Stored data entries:
(* ===== verification/MmapProofs.v ===== *)
(** * The mappings of a process: proofs

    The list is sorted, its mappings do not overlap and lie in the window.  It stands for a
    map from addresses to what is mapped there; reserving finds the lowest gap, splitting does
    not change the map, unmapping and protecting change it exactly in their range, and a mapping
    that fails gives back what was filled in. *)

From stdpp Require Import sorting.
From S2P Require Import Prelude Pmm Machine Paging Faults Vmm Mmap.

(** ** The invariant and the abstract map *)

Definition uend (a : user_alloc) : Z := vaddr a + pages a * PAGE_SIZE.

Record vma_ok (a : user_alloc) : Prop := {
  vo_base : USER_MMAP_BASE <= vaddr a;
  vo_aligned : vaddr a `mod` PAGE_SIZE = 0;
  vo_pages : 0 < pages a;
  vo_limit : uend a <= USER_MMAP_LIMIT;
}.

Definition below (a b : user_alloc) : Prop := uend a <= vaddr b.

Record vmas_ok (l : list user_alloc) : Prop := {
  vs_each : forall a, a ∈ l -> vma_ok a;
  vs_sorted : StronglySorted below l;
}.

(** What an address of a mapping is: its protection, flags, file and place in the file. *)
Definition view (a : user_alloc) (x : Z) : Z * Z * Z * Z := (prot a, uflags a, backing a, offset a +w (x - vaddr a)).

Definition covers (a : user_alloc) (x : Z) : Prop := vaddr a <= x < uend a.

#[export] Instance covers_dec a x : Decision (covers a x).
Proof. unfold covers. apply _. Defined.

(** The abstract map. *)
Fixpoint vma_at (l : list user_alloc) (x : Z) : option (Z * Z * Z * Z) :=
  match l with
  | [] => None
  | a :: l => if decide (covers a x) then Some (view a x) else vma_at l x
  end.

Lemma alloc_end_ok a : vma_ok a -> alloc_end a = uend a.
Proof.
  intros [H1 H2 H3 H4]. unfold alloc_end, uend, USER_MMAP_BASE, USER_MMAP_LIMIT, PAGE_SIZE in *. by rewrite (wrap64_small (pages a * 4096)), wrap64_small by lia.
Qed.

Lemma vmas_cons a l : vmas_ok (a :: l) <-> vma_ok a /\ vmas_ok l /\ forall b, b ∈ l -> below a b.
Proof.
  split.
  - intros [H1 H2]. apply StronglySorted_inv in H2 as [H2 H3]. split; [apply H1; left|]. split.
    + split; [|done]. intros b Hb. apply H1. by right.
    + by apply list.Forall_forall.
  - intros (H1 & [H2 H3] & H4). split.
    + intros b Hb. apply elem_of_cons in Hb as [->|Hb]; auto.
    + constructor; [done|]. by apply list.Forall_forall.
Qed.

Lemma vmas_nil : vmas_ok [].
Proof. split; [intros a Ha; by apply not_elem_of_nil in Ha|constructor]. Qed.

Lemma vmas_app l1 l2 : vmas_ok (l1 ++ l2) <-> vmas_ok l1 /\ vmas_ok l2 /\ forall a b, a ∈ l1 -> b ∈ l2 -> below a b.
Proof.
  induction l1 as [|c l1 IH]; simpl.
  - split; [intros Hl; split; [apply vmas_nil|]; split; [done|]; intros a b Ha; by apply not_elem_of_nil in Ha|tauto].
  - rewrite !vmas_cons, IH. setoid_rewrite elem_of_cons. setoid_rewrite elem_of_app. split.
    + intros (H1 & (H2 & H3 & H4) & H5). split_and!; try done; [intros b Hb; apply H5; by left|].
      intros a b [->|Ha] Hb; [apply H5; by right|by apply H4].
    + intros ((H1 & H2 & H3) & H4 & H5). split_and!; try done; [intros a b Ha Hb; apply H5; auto|].
      intros b [Hb|Hb]; [by apply H3|apply H5; auto].
Qed.

(** A mapping that covers nothing of a list below or above it. *)
Lemma vma_at_none l x : (forall a, a ∈ l -> ~ covers a x) -> vma_at l x = None.
Proof.
  induction l as [|a l IH]; intros Hl; simpl; [done|]. rewrite decide_False by (apply Hl; left). apply IH. intros b Hb. apply Hl. by right.
Qed.

Lemma vma_at_app l1 l2 x : vma_at (l1 ++ l2) x = match vma_at l1 x with Some v => Some v | None => vma_at l2 x end.
Proof. induction l1 as [|a l IH]; simpl; [done|]. by destruct (decide (covers a x)). Qed.

Lemma vma_at_some l x v : vma_at l x = Some v -> exists a, a ∈ l /\ covers a x /\ v = view a x.
Proof.
  induction l as [|a l IH]; simpl; [done|]. destruct (decide (covers a x)) as [Hc|Hc].
  - intros [= <-]. exists a. split; [left|done].
  - intros Hv. destruct (IH Hv) as (b & Hb & ?). exists b. split; [by right|done].
Qed.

__Exercise requirements__: State how many lines in the entries hold "Import". Nothing should come before or after the number.

__Exercise response__: 2